After the play, we make our way to the death site. The victim, according to Katrina's notes, was a high-ranking politician named Jordan. Lorelei, Nick, and Z probe around in their various ways. There isn't a lot of data about the death itself -- a short, sharp shock, as the lyric goes, and waves of dismay from the bystanders.

Tom suggests that someone fay try levitating up to the balcony whence the vase fell. (His own levitation doesn't work well here.) Nick flies up, albeit with a little turbulence, and gives the place a retrocognition. A man of the Nigel-Bruce type carefully aims the vase at the victim, then leaves at leisure and mingles with the crowds below in the street. Once again, a very cool, studied approach to murder.

We accidentally-on-purpose follow the hussar and his three friends into a nice Russian restaurant as part of the after-theater crowd. As we enter, the maitre d' is apologizing for the delay to one of the fay party -- an elf who actually looks middle-aged. Very distinguished, and very handsome, but still showing some signs of age. Maybe he just likes to look distinguished...

Our appearance gives the maitre d' pause. Are we part of the same party? The two groups give each other a look over and decide, after introductions, that we are. We retire to the lounge while they get an extra dining room ready.

In the introductions, we learn that the hussar elf is Iarien and the senior elf is Lord Feanir. The other two members of their party are a human woman named lady Alice and an elf woman named Lady Gwiniel.

We describe to them our conjuration into this world and our assignment by the druids to do something about the current unspecified troubles, which we suppose to involve this other outworlder, Tom Olam.

Lord Feanir, who seems a good deal more intelligent than Iarien, tells us that King Auberon is presently at the Bavarian Embassy, and would undoubtedly give us an audience if we could supply any new information about Olam's abduction. Feanir himself could give us an introduction.

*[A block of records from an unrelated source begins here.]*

(** * Recipe Hub: a shallow embedding of the model and query code

    The development follows the JavaScript sources:
    - [models/recipe.js]        (class [Recipe]),
    - [models/inventoryItem.js] (class [InventoryItem]),
    - [middleware/validators.js],
    - [app.js]                  (routes, [textIncludes], [scaleLine]).

    JavaScript numbers are IEEE 754 binary64 values and are modelled by Rocq's
    primitive floats; strings are sequences of 8-bit code units read as the
    code points U+0000 - U+00FF; arrays live in a heap and are referred to by
    location, so that aliasing between a caller's array and a record's array
    can be stated. *)

From Stdlib Require Import ZArith NArith List String Ascii Bool Lia Floats Sorted.
From stdpp Require Import base option list gmap.
Import ListNotations.

Local Open Scope string_scope.

(** ** Characters and strings *)

Module Str.

Definition code (c : ascii) : N := N_of_ascii c.

(** [\d] of the regular expressions. *)
Definition isDigit (c : ascii) : bool :=
  ((48 <=? code c) && (code c <=? 57))%N.

(** The characters that [.] of a regular expression does not match. *)
Definition isLineTerminator (c : ascii) : bool :=
  ((code c =? 10) || (code c =? 13))%N.

(** [\s], and what [String.prototype.trim] strips: TAB, LF, VT, FF, CR,
    SPACE and NBSP (the white space and line terminators below U+0100). *)
Definition isSpace (c : ascii) : bool :=
  (((9 <=? code c) && (code c <=? 13)) || (code c =? 32) || (code c =? 160))%N.

Definition digitVal (c : ascii) : Z := Z.of_N (code c) - 48.

Fixpoint rev (s : string) : string :=
  match s with
  | EmptyString => EmptyString
  | String c s' => rev s' ++ String c EmptyString
  end.

Fixpoint all (p : ascii -> bool) (s : string) : bool :=
  match s with
  | EmptyString => true
  | String c s' => p c && all p s'
  end.

Fixpoint any (p : ascii -> bool) (s : string) : bool :=
  match s with
  | EmptyString => false
  | String c s' => p c || any p s'
  end.

Definition isEmpty (s : string) : bool :=
  match s with EmptyString => true | _ => false end.

Fixpoint trimStart (s : string) : string :=
  match s with
  | EmptyString => EmptyString
  | String c s' => if isSpace c then trimStart s' else s
  end.

Definition trimEnd (s : string) : string := rev (trimStart (rev s)).

(** [String.prototype.trim]. *)
Definition trim (s : string) : string := trimEnd (trimStart s).

(** [String.prototype.toLowerCase] on the code points below U+0100:
    A-Z, and the Latin-1 capitals U+00C0 - U+00DE except the
    multiplication sign U+00D7. *)
Definition lowerChar (c : ascii) : ascii :=
  let n := code c in
  if (((65 <=? n) && (n <=? 90))
      || ((192 <=? n) && (n <=? 222) && negb (n =? 215)))%N
  then ascii_of_N (n + 32) else c.

Fixpoint toLowerCase (s : string) : string :=
  match s with
  | EmptyString => EmptyString
  | String c s' => String (lowerChar c) (toLowerCase s')
  end.

(** [hay.includes(needle)]: some suffix of [hay] starts with [needle]. *)
Fixpoint includes (hay needle : string) : bool :=
  String.prefix needle hay
  || match hay with
     | EmptyString => false
     | String _ hay' => includes hay' needle
     end.

Fixpoint replicate (n : nat) (c : ascii) : string :=
  match n with
  | O => EmptyString
  | S n' => String c (replicate n' c)
  end.

(** [s.padStart(width, "0")]. *)
Definition padStart0 (width : nat) (s : string) : string :=
  replicate (width - String.length s) "0"%char ++ s.

(** Decimal digits of a natural number, as [String(n)] prints an integer. *)
Fixpoint digitsOf (fuel : nat) (n : N) (acc : string) : string :=
  match fuel with
  | O => acc
  | S fuel' =>
      let acc' := String (ascii_of_N (48 + n mod 10)) acc in
      if (n / 10 =? 0)%N then acc' else digitsOf fuel' (n / 10)%N acc'
  end.

Definition ofN (n : N) : string := digitsOf (S (N.to_nat (N.log2 n))) n "".

(** The value of a string of decimal digits. *)
Fixpoint digitsValue (acc : Z) (s : string) : Z :=
  match s with
  | EmptyString => acc
  | String c s' => digitsValue (10 * acc + digitVal c) s'
  end.

(** Empty, or starting with a character that is not white space. *)
Definition headOk (s : string) : bool :=
  match s with
  | EmptyString => true
  | String c _ => negb (isSpace c)
  end.

Definition startsWithDigit (s : string) : bool :=
  match s with
  | String c _ => isDigit c
  | EmptyString => false
  end.

(** [a > b] on strings: code-unit-wise lexicographic order. *)
Definition gtb (a b : string) : bool :=
  match String.compare a b with Gt => true | _ => false end.

End Str.

(** ** Numbers

    A JavaScript Number is a binary64 value.  Arithmetic and comparisons are
    the primitive ones; conversions between Numbers and strings, and the
    [Math] functions, follow ECMA-262 on the exact rational value of the
    float. *)

Module Num.

Local Open Scope Z_scope.

Definition ofBool (neg : bool) (pos_value neg_value : float) : float :=
  if neg then neg_value else pos_value.

Definition ndigits (n : Z) : Z :=
  Z.of_nat (String.length (Str.ofN (Z.to_N n))).

(** The binary64 value nearest to [num / den], ties to even
    ([0 <= num], [0 < den]). *)
Definition roundRatio (neg : bool) (num den : Z) : spec_float :=
  match num with
  | Z0 => S754_zero neg
  | Zpos _ =>
      let '(q, e, l) := SFdiv_core_binary prec emax num 0 den 0 in
      binary_round_aux prec emax neg q e l
  | Zneg _ => S754_nan
  end.

(** The Number value of [d * 10^e] for a digit string value [d >= 0]. *)
Definition ofDecimal (neg : bool) (d e : Z) : float :=
  if d =? 0 then ofBool neg zero neg_zero
  else
    let mag := ndigits d + e in
    if 310 <? mag then ofBool neg infinity neg_infinity
    else if mag <? -330 then ofBool neg zero neg_zero
    else SF2Prim (if 0 <=? e then roundRatio neg (d * 10 ^ e) 1
                  else roundRatio neg d (10 ^ (- e))).

Definition ofZ (z : Z) : float :=
  SF2Prim (binary_normalize prec emax z 0 false).

Definition ofN (n : N) : float := ofZ (Z.of_N n).

(** *** Reading a decimal literal (StrDecimalLiteral) *)

Fixpoint spanDigits (s : string) : string * string :=
  match s with
  | EmptyString => (EmptyString, EmptyString)
  | String c s' =>
      if Str.isDigit c
      then let '(d, r) := spanDigits s' in (String c d, r)
      else (EmptyString, s)
  end.

Definition scanExponent (s : string) : Z * string :=
  match s with
  | String c s1 =>
      if ((c =? "e") || (c =? "E"))%char then
        let '(neg, s2) :=
          match s1 with
          | String "+" t => (false, t)
          | String "-" t => (true, t)
          | _ => (false, s1)
          end in
        let '(ds, rest) := spanDigits s2 in
        if Str.isEmpty ds then (0, s)
        else (if neg then - Str.digitsValue 0 ds else Str.digitsValue 0 ds, rest)
      else (0, s)
  | EmptyString => (0, s)
  end.

Fixpoint drop (n : nat) (s : string) : string :=
  match n, s with
  | S n', String _ s' => drop n' s'
  | _, _ => s
  end.

Fixpoint take (n : nat) (s : string) : string :=
  match n, s with
  | S n', String c s' => String c (take n' s')
  | _, _ => EmptyString
  end.

Definition scanUnsigned (neg : bool) (s : string) : option (float * string) :=
  if String.prefix "Infinity" s
  then Some (ofBool neg infinity neg_infinity, drop 8 s)
  else
    let '(ip, s1) := spanDigits s in
    match s1 with
    | String "." s2 =>
        let '(fp, s3) := spanDigits s2 in
        if Str.isEmpty ip && Str.isEmpty fp then None
        else
          let '(e, rest) := scanExponent s3 in
          Some (ofDecimal neg (Str.digitsValue 0 (ip ++ fp))
                  (e - Z.of_nat (String.length fp)), rest)
    | _ =>
        if Str.isEmpty ip then None
        else
          let '(e, rest) := scanExponent s1 in
          Some (ofDecimal neg (Str.digitsValue 0 ip) e, rest)
    end.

Further conversation, comparing notes about where we're from and where we are, we discover that most fays here can't do magic. Among the very few exceptions is King Auberon himself, rumored to be the last of the Tuatha De. Feanir says that the original magic of this world got used up. It was then replenished when the fays opened their gateways into it, though the energy is now of a different quality. Perhaps it is this that limits fays to a few inherent powers -- glamour, flight, shapeshift, and passing through solids. The talent at these powers varies from one fay breed to another, and each breed has a few additional powers, too, peculiar to itself. But they cannot generally branch out into other forms of magic.

Nick is fascinated by this and remarks that he has found doing glamour in this world pretty easy and has considered making a machine with it. Feanir looks very grave at this remark and has Iarien gently shoo the barkeeper out of the lounge and lock the door.

He inquires of Nick and learns of the family art of making machines out of glamour -- sort of hardware-free software. He tells us to keep mum about connecting glamour and machines. Have we heard of Rhyme Enginemaster? No. Wait, yes. A Bavarian dwarf that recently earned his second name (whatever that means, exactly).

Feanir tells us that Olam brought with him to this world an Italian book on spell-tying machines. The Bavarians hold this skill as a state secret. The whole idea is perilously close to our own craft, even if it is sort of the converse. (One uses machines to make spells, the other uses spells to make machines.) He advises us very seriously to keep quiet about this. It could upset the humans badly. Or anyone else, for that matter.